= Sumter S. Arnim =

American dentist and academic

Sumter Smith Arnim (1904 - 1990) was an American dentist and academic. He was dean of the University of Texas Graduate School of Biomedical Sciences at Houston and he conducted significant research work on dental plaque.

==Biography==
Arnim was admitted to the Yale School of Medicine, and he quickly elected to pursue a Ph.D. in pathology instead of a medical degree. During World War II, Arnim was a faculty member at the Medical College of Virginia, and he pointed out that dental disease was only coming into the spotlight because it was impacting the availability of soldiers for the war. He called for more dentists to be trained in research methods so that oral health could be better understood. Arnim later expanded on work from Charles C. Bass related to dental plaque; he used phase-contrast microscopy and cinemicrography to more closely study plaque. He developed an early form of the disclosing tablet using erythrosine.
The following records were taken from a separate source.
(** * Error mapping and response shaping of the three downloader services

    The repository holds three independent FastAPI services:
    - [api_youtube.py]  (yt-dlp):  /api/video-info and /api/download-link;
    - [flsfls;fs.py]    (pytube):  /api/video-info and /api/download-link;
    - [check.py]        (rutube):  /api/video_info.

    The extraction libraries are black boxes.  Each service is embedded as
    a function in a state-and-exception monad; the library is an interface
    whose every behaviour is quantified over, and every call to it is
    recorded in the state. *)

From Stdlib Require Import ZArith QArith Ascii String List.
From stdpp Require Import base option list strings pretty gmap.
Lemma keyed_keys g l : map fst (map (fun a => (K a, g a)) l) = map K l.
Proof. rewrite map_map. reflexivity. Qed.

Lemma key_inj l a b :
  NoDup (map K l) -> In a l -> In b l -> K a = K b -> a = b.
Proof.
  induction l as [|x l IH]; cbn; [contradiction|].
  intros Hnd Ha Hb E. inversion Hnd as [|? ? Hx Hnd']; subst.
  destruct Ha as [->|Ha], Hb as [->|Hb].
  - reflexivity.
  - contradiction Hx. rewrite E. now apply in_map.
  - contradiction Hx. rewrite <- E. now apply in_map.
  - now apply IH.
Qed.

Lemma map_get_keyed g l a :
  NoDup (map K l) -> In a l ->
  map_get (K a) (map (fun a => (K a, g a)) l) = Some (g a).
Proof.
  intros Hnd Ha. apply map_get_nodup.
  - now rewrite keyed_keys.
  - apply in_map_iff. now exists a.
Qed.

Lemma map_replace_keyed k v g l :
  NoDup (map K l) ->
  map_replace k v (map (fun a => (K a, g a)) l)
  = map (fun a => (K a, if String.eqb (K a) k then v else g a)) l.
Proof.
  induction l as [|x l IH]; cbn; [reflexivity|].
  intros Hnd. inversion Hnd as [|? ? Hx Hnd']; subst.
  rewrite (String.eqb_sym (K x) k).
  destruct (String.eqb_spec k (K x)) as [->|Hne].
  - f_equal. apply map_ext_in. intros a Ha.
    destruct (String.eqb_spec (K a) (K x)) as [E|]; [|reflexivity].
    contradiction Hx. rewrite <- E. now apply in_map.
  - f_equal. now apply IH.
Qed.
End KeyedMaps.

Lemma find_app_last {A} (f : A -> bool) (l : list A) (x : A) :
  find f (l ++ [x])
  = match find f l with
    | Some y => Some y
    | None => if f x then Some x else None
    end.
Proof.
  induction l as [|y l IH]; cbn; [reflexivity|].
  destruct (f y); [reflexivity | exact IH].
Qed.

Lemma find_all_false {A} (f : A -> bool) (l : list A) :
  (forall x, In x l -> f x = false) -> find f l = None.
Proof.
  induction l as [|y l IH]; cbn; [reflexivity|].
  intros H. rewrite (H y (or_introl eq_refl)). apply IH. auto.
Qed.

Lemma existsb_all_false {A} (f : A -> bool) (l : list A) :
  (forall x, In x l -> f x = false) -> existsb f l = false.
Proof.
  induction l as [|y l IH]; cbn; [reflexivity|].
  intros H. rewrite (H y (or_introl eq_refl)). apply IH. auto.
Qed.

Lemma add_historical_fold (l : list TimeSlotAnalysis) :
  forall m : map_t TimeSlotAnalysis,
    NoDup (map fst m ++ map slot_key l) ->
    fold_left add_historical l m
    = m ++ map (fun h => (slot_key h, scaled_historical h)) l.
Proof.
  induction l as [|h l IH]; intros m Hnd; cbn.
  - now rewrite app_nil_r.
  - assert (Hk : map_get (slot_key h) m = None).
    { apply map_get_none. intros Hin.
      apply NoDup_remove_2 in Hnd. apply Hnd, in_or_app. now left. }
    unfold add_historical at 2. rewrite (map_set_new _ _ _ Hk).
    rewrite IH.
    + rewrite <- app_assoc. reflexivity.
    + rewrite map_app, <- app_assoc. exact Hnd.
Qed.

Section BlendLoop.
Variable historical : list TimeSlotAnalysis.
Hypothesis historical_keys : NoDup (map slot_key historical).
Variable pool : list TimeSlotAnalysis.
Hypothesis key_decides :
  forall h s : TimeSlotAnalysis, In h historical -> In s pool ->
    same_time_slot h s = String.eqb (slot_key h) (slot_key s).

Lemma merge_best_practice_step (seen : list TimeSlotAnalysis) (s : TimeSlotAnalysis) :
  incl (seen ++ [s]) pool ->
  ~ In (slot_key s) (map slot_key seen) ->
  merge_best_practice (blend_map historical seen) s
  = blend_map historical (seen ++ [s]).
Proof.
  intros Hpool Hnew.
  assert (Hs : In s pool) by (apply Hpool, in_or_app; right; now left).
  assert (Hp : forall x, In x seen -> In x pool)
    by (intros x Hx; apply Hpool, in_or_app; now left).
  assert (Hseen : forall h, In h historical -> slot_key h = slot_key s ->
                            find (same_time_slot h) seen = None).
  { intros h Hh E. apply find_all_false. intros x Hx.
    rewrite (key_decides h x Hh (Hp x Hx)). apply String.eqb_neq. intros E'.
    apply Hnew. rewrite <- E, E'. now apply in_map. }
  unfold merge_best_practice, blend_map.
  destruct (in_dec string_dec (slot_key s) (map slot_key historical)) as [Hin|Hout].
  - apply in_map_iff in Hin as (h0 & E0 & H0).
    rewrite map_get_app, <- E0.
    rewrite (map_get_keyed slot_key _ _ _ historical_keys H0).
    unfold blend_with at 1. rewrite (Hseen h0 H0 E0).
    rewrite map_replace_app
      by (rewrite keyed_keys; apply in_map_iff; now exists h0).
    rewrite (map_replace_keyed slot_key _ _ _ _ historical_keys).
    rewrite filter_app. cbn [filter].
    assert (Hm : unmatched historical s = false).
    { unfold unmatched. apply negb_false_iff, existsb_exists.
      exists h0. split; [exact H0|].
      rewrite (key_decides h0 s H0 Hs). now apply String.eqb_eq. }
    rewrite Hm, app_nil_r. f_equal.
    apply map_ext_in. intros h Hh. f_equal.
    unfold blend_with. rewrite find_app_last.
    destruct (String.eqb_spec (slot_key h) (slot_key h0)) as [E|Hne].
    + assert (h = h0) as -> by (now apply (key_inj slot_key historical)).
      rewrite (Hseen h0 H0 E0), (key_decides h0 s H0 Hs), E0, String.eqb_refl.
      reflexivity.
    + rewrite (key_decides h s Hh Hs), <- E0.
      apply String.eqb_neq in Hne. rewrite Hne.
      now destruct (find (same_time_slot h) seen).
  - assert (Hnone : forall h, In h historical -> same_time_slot h s = false).
    { intros h Hh. rewrite (key_decides h s Hh Hs). apply String.eqb_neq.
      intros E. apply Hout. rewrite <- E. now apply in_map. }
    assert (Hget : map_get (slot_key s)
                     (map (fun h => (slot_key h, blend_with seen h)) historical ++
                      map (fun s0 => (slot_key s0, inserted s0))
                        (filter (unmatched historical) seen)) = None).
    { apply map_get_none. rewrite map_app, !keyed_keys. intros Hin.
      apply in_app_or in Hin as [Hin|Hin]; [now apply Hout|].
      apply Hnew. apply in_map_iff in Hin as (x & Ex & Hx).
      apply filter_In in Hx as [Hx _]. rewrite <- Ex. now apply in_map. }
    rewrite Hget, (map_set_new _ _ _ Hget).
    rewrite filter_app. cbn [filter].
    assert (Hm : unmatched historical s = true).
    { unfold unmatched. apply negb_true_iff, existsb_all_false. exact Hnone. }
    rewrite Hm, map_app, app_assoc. cbn [map]. f_equal. f_equal.
    apply map_ext_in. intros h Hh. f_equal.
    unfold blend_with. rewrite find_app_last, (Hnone h Hh).
    now destruct (find (same_time_slot h) seen).
Qed.
(** * prep_restore: the COPY-block rewriting pass of [dev/prep_restore.py]

    A shallow embedding of the line-oriented rewriter of [main], together
    with the string and regular-expression primitives of the Python
    standard library that it calls.

    Text is modelled as [list ascii]: every character is a code point below
    256.  On these code points [isspace] below is exactly Python's
    [str.isspace] (which is also what [\s] matches in a [str] pattern), and
    case-insensitive matching of the ASCII letters of the pattern accepts
    exactly their two ASCII cases. *)

From Stdlib Require Import Ascii String Bool Arith Lia List.
Import ListNotations.

Set Implicit Arguments.

(** ** Characters and strings *)

Definition str := list ascii.

(** A string literal as a [str]. *)
Definition chars (s : string) : str := list_ascii_of_string s.

Definition LF : ascii := "010"%char.
Definition CR : ascii := "013"%char.
Definition TAB : ascii := "009"%char.

Definition str_eqb (a b : str) : bool :=
  if list_eq_dec ascii_dec a b then true else false.

(** [str.isspace] for one character (code points below 256). *)
Definition isspace (c : ascii) : bool :=
  let n := nat_of_ascii c in
  ((9 <=? n) && (n <=? 13)) || ((28 <=? n) && (n <=? 32))
  || (n =? 133) || (n =? 160).

Definition notspace (c : ascii) : bool := negb (isspace c).

(** Lower-casing of the ASCII letters, as used by [re.IGNORECASE]. *)
Definition lower (c : ascii) : ascii :=
  let n := nat_of_ascii c in
  if (65 <=? n) && (n <=? 90) then ascii_of_nat (n + 32) else c.

(** [s.lstrip(chars)], [s.rstrip(chars)] and [s.strip()], with the set of
    stripped characters given as a predicate. *)
Fixpoint lstrip (p : ascii -> bool) (s : str) : str :=
  match s with
  | c :: s' => if p c then lstrip p s' else s
  | [] => []
  end.

Definition rstrip (p : ascii -> bool) (s : str) : str :=
  rev (lstrip p (rev s)).

Definition strip (s : str) : str := rstrip isspace (lstrip isspace s).

Definition is_LF (c : ascii) : bool := Ascii.eqb c LF.

(** [s.split(sep)] for a one-character separator: never the empty list. *)
Fixpoint split (sep : ascii) (s : str) : list str :=
  match s with
  | [] => [[]]
  | c :: s' =>
      if Ascii.eqb c sep then [] :: split sep s'
      else match split sep s' with
           | f :: fs => (c :: f) :: fs
           | [] => [[c]]
           end
  end.

(** [sep.join(l)]. *)
Fixpoint join (sep : str) (l : list str) : str :=
  match l with
  | [] => []
  | x :: l' =>
      match l' with
      | [] => x
      | _ :: _ => x ++ sep ++ join sep l'
      end
  end.

(** ** Text files

    [open(path, "r")] reads with universal newlines: [\r\n] and a lone [\r]
    arrive as [\n].  [for line in fin] then yields the pieces that end after
    each [\n], the last one possibly without it.  Writing is modelled for a
    platform whose line separator is [\n], so that the file written is the
    concatenation of the strings passed to [write]. *)

Fixpoint universal_newlines (s : str) : str :=
  match s with
  | [] => []
  | c :: s' =>
      if Ascii.eqb c CR then
        match s' with
        | c' :: s'' =>
            if Ascii.eqb c' LF then LF :: universal_newlines s''
            else LF :: universal_newlines s'
        | [] => [LF]
        end
      else c :: universal_newlines s'
  end.

Fixpoint readlines (s : str) : list str :=
  match s with
  | [] => []
  | c :: s' =>
      if Ascii.eqb c LF then [c] :: readlines s'
      else match readlines s' with
           | l :: ls => (c :: l) :: ls
           | [] => [[c]]
           end
  end.

Definition file_lines (content : str) : list str :=
  readlines (universal_newlines content).

(** ** Regular expressions

    The fragment of [re] that [copy_header_pattern] uses: literal
    characters, greedy [+] and [*] over a character class, concatenation
    and capturing groups.  [rmatch] is the backtracking matcher of
    [Pattern.match]: anchored at the start of the string, a greedy
    quantifier takes the longest run first and gives characters back one at
    a time when the rest of the pattern fails. *)

Module Re.

Inductive regex : Type :=
| Lit (c : ascii)
| Plus (p : ascii -> bool)
| Star (p : ascii -> bool)
| Cat (r1 r2 : regex)
| Group (r : regex).
(** * GWpy: metadata-carrying arrays and spectrogram stitching

    A shallow embedding of [gwpy/data/array.py], [gwpy/data/array2d.py],
    [gwpy/spectrogram/core.py] and [gwpy/spectrum/psd.py].

    Python objects live in a store and are passed by reference, so the
    methods are written in a state-and-exception monad over that store.
    An array object carries its class, its element type, whether it owns
    its memory, its shape, its elements and its [metadata] dict; for every
    [Quantity] in the dict it also carries the identity of that object,
    because a shallow copy of the dict shares the quantities with the
    original and an in-place operation on one of them shows in both.
    Floating-point numbers are idealised as rationals ([Q]); Python's [==]
    on numbers is [Qeq_bool]; [int64] elements are integers with
    wrap-around.  The unit algebra (astropy), the scalar power function
    (numpy) and the parser of [float] are external collaborators and are
    taken as interfaces. *)

From Stdlib Require Import QArith Qround Qpower.
From stdpp Require Import gmap strings list fin_maps.

Local Open Scope string_scope.

(** ** External collaborators *)

(** What the [Unit(...)] constructor of astropy is applied to. *)
Inductive unit_arg :=
| UText (s : string)
| UNumber (x : Q).

(** astropy's unit facility: [Unit(...)], [==], [**], [/], conversion. *)
Class UnitAlgebra := {
  Unit : Type;
  Unit_eq_dec :: EqDecision Unit;
  dimensionless : Unit;
  second : Unit;
  hertz : Unit;
  Unit_new : unit_arg -> option Unit;
  unit_pow : Unit -> Q -> Unit;
  unit_div : Unit -> Unit -> Unit;
  unit_convert : Unit -> Unit -> option Q;
  Unit_new_empty : Unit_new (UText "") = Some dimensionless
}.

(** numpy's scalar power on floating-point numbers, applied elementwise
    by [ndarray.__pow__].  For an integral exponent it is the repeated
    product, or its inverse for a base that is not zero; the rounding of
    the floating-point result is dropped by the idealisation. *)
Class NumpyPower := {
  float_power : Q -> Q -> Q;
  float_power_integral : forall (x : Q) (n : Z),
    (0 <= n)%Z \/ ~ (x == 0)%Q ->
    (float_power x (inject_Z n) == x ^ n)%Q
}.

(** Python's built-in [float] applied to text: the number that the text
    denotes, [None] where [float] raises [ValueError]. *)
Class PythonFloat := {
  float_of_text : string -> option Q
}.

(** A Python number as an operand: an [int] or a [float]. *)
Inductive pynumber :=
| PInt (n : Z)
| PFloat (x : Q).

Definition number_value (y : pynumber) : Q :=
  match y with
  | PInt n => inject_Z n
  | PFloat x => x
  end.

(** The element types of the arrays of the model. *)
Inductive npdtype := int64 | float64.

(** ** Python values, exceptions and the object store *)

Section Model.
Context {U : UnitAlgebra} {NP : NumpyPower} {PF : PythonFloat}.

(** Values that appear in a metadata dict or as attribute results. *)
Inductive pyval :=
| VNone
| VStr (s : string)
| VBool (b : bool)
| VFloat (x : Q)
| VUnit (u : Unit)
| VQuantity (x : Q) (u : Unit)
| VTime (gps : Q)
| VChannel (name : string).

Inductive exn :=
| KeyError (key : string)
| ValueError (msg : string)
| TypeError (msg : string)
| AttributeError (msg : string)
| IndexError (msg : string)
| UnitsError
| ZeroDivisionError
| OverflowError (msg : string)
| ImportError (msg : string)
| RuntimeError (msg : string)
| SystemError (msg : string).

Inductive outcome (A : Type) :=
| Returns (a : A)
| Raises (e : exn).
Global Arguments Returns {A} a.
Global Arguments Raises {A} e.

(** The classes whose instances the model builds. *)
Inductive klass := KArray | KArray2D | KSpectrogram | KSpectrum | KTimeSeries.

(** Class attributes [xunit] and [yunit]. *)
Definition xunit (c : klass) : Unit :=
  match c with
  | KSpectrogram | KTimeSeries => second
  | KSpectrum => hertz
  | KArray | KArray2D => dimensionless
  end.

Definition yunit (c : klass) : Unit :=
  match c with
  | KSpectrogram => hertz
  | KArray | KArray2D | KSpectrum | KTimeSeries => dimensionless
  end.

(** An [Array] instance: its class; the ndarray part, that is the element
    type, the flag [OWNDATA] (false for a view of the memory of another
    array), the shape and the elements in C order; and its own [metadata]
    dict.  [quantity_id] gives, for each key under which the dict holds a
    [Quantity], the identity of that object (Python's [id]): two entries
    with the same identity are one object. *)
Record ndobj := {
  cls : klass;
  dtype : npdtype;
  owndata : bool;
  shape : list nat;
  buf : list Q;
  metadata : gmap string pyval;
  quantity_id : gmap string nat
}.

(** The object [o] with [metadata[key] = val], for a value without an
    identity of its own (text, a number, a flag, a unit). *)
Definition with_metadata (o : ndobj) (key : string) (val : pyval) : ndobj :=
  {| cls := cls o; dtype := dtype o; owndata := owndata o;
     shape := shape o; buf := buf o;
     metadata := <[key := val]> (metadata o);
     quantity_id := delete key (quantity_id o) |}.

(** The object [o] with [metadata[key]] the [Quantity] object number [i],
    of value [x] in the unit [u]. *)
Definition with_quantity (o : ndobj) (key : string) (x : Q) (u : Unit)
    (i : nat) : ndobj :=
  {| cls := cls o; dtype := dtype o; owndata := owndata o;
     shape := shape o; buf := buf o;
     metadata := <[key := VQuantity x u]> (metadata o);
     quantity_id := <[key := i]> (quantity_id o) |}.

(** The object [o] after [del metadata[key]]. *)
Definition without_metadata (o : ndobj) (key : string) : ndobj :=
  {| cls := cls o; dtype := dtype o; owndata := owndata o;
     shape := shape o; buf := buf o;
     metadata := delete key (metadata o);
     quantity_id := delete key (quantity_id o) |}.

(** The object [o] with another shape and other elements. *)
Definition with_array (o : ndobj) (s : list nat) (b : list Q) : ndobj :=
  {| cls := cls o; dtype := dtype o; owndata := owndata o;
     shape := s; buf := b;
     metadata := metadata o; quantity_id := quantity_id o |}.

(** A new object of the class of [o] that is a view of other memory, as
    [__array_finalize__] and [__array_wrap__] leave it: it does not own
    its data, and its metadata dict is a shallow copy of the dict of [o],
    which holds the same [Quantity] objects. *)
Definition view_as (o : ndobj) (d : npdtype) (s : list nat) (b : list Q)
  : ndobj :=
  {| cls := cls o; dtype := d; owndata := false;
     shape := s; buf := b;
     metadata := metadata o; quantity_id := quantity_id o |}.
Arnim worked with oral pathologist Barnet M. Levy at the Medical College of Virginia, and he recruited Levy to the University of Texas Dental Branch at Houston in 1957, where Levy later helped to establish a dental research institute. In the 1960s, Arnim directed graduate and postgraduate programs at the school, which included degree plans in orthodontics, prosthodontics and oral surgery, and continuing education classes for practicing dentists. Arnim was dean of the University of Texas Graduate School of Biomedical Sciences at Houston (GSBS) from 1966 to 1970. By 1967, enrollment at the GSBS had doubled from its founding and Arnim was credited with improving faculty morale.

From 1968 to 1972, Arnim was a preventive dentistry consultant to the Surgeon General of the United States Air Force.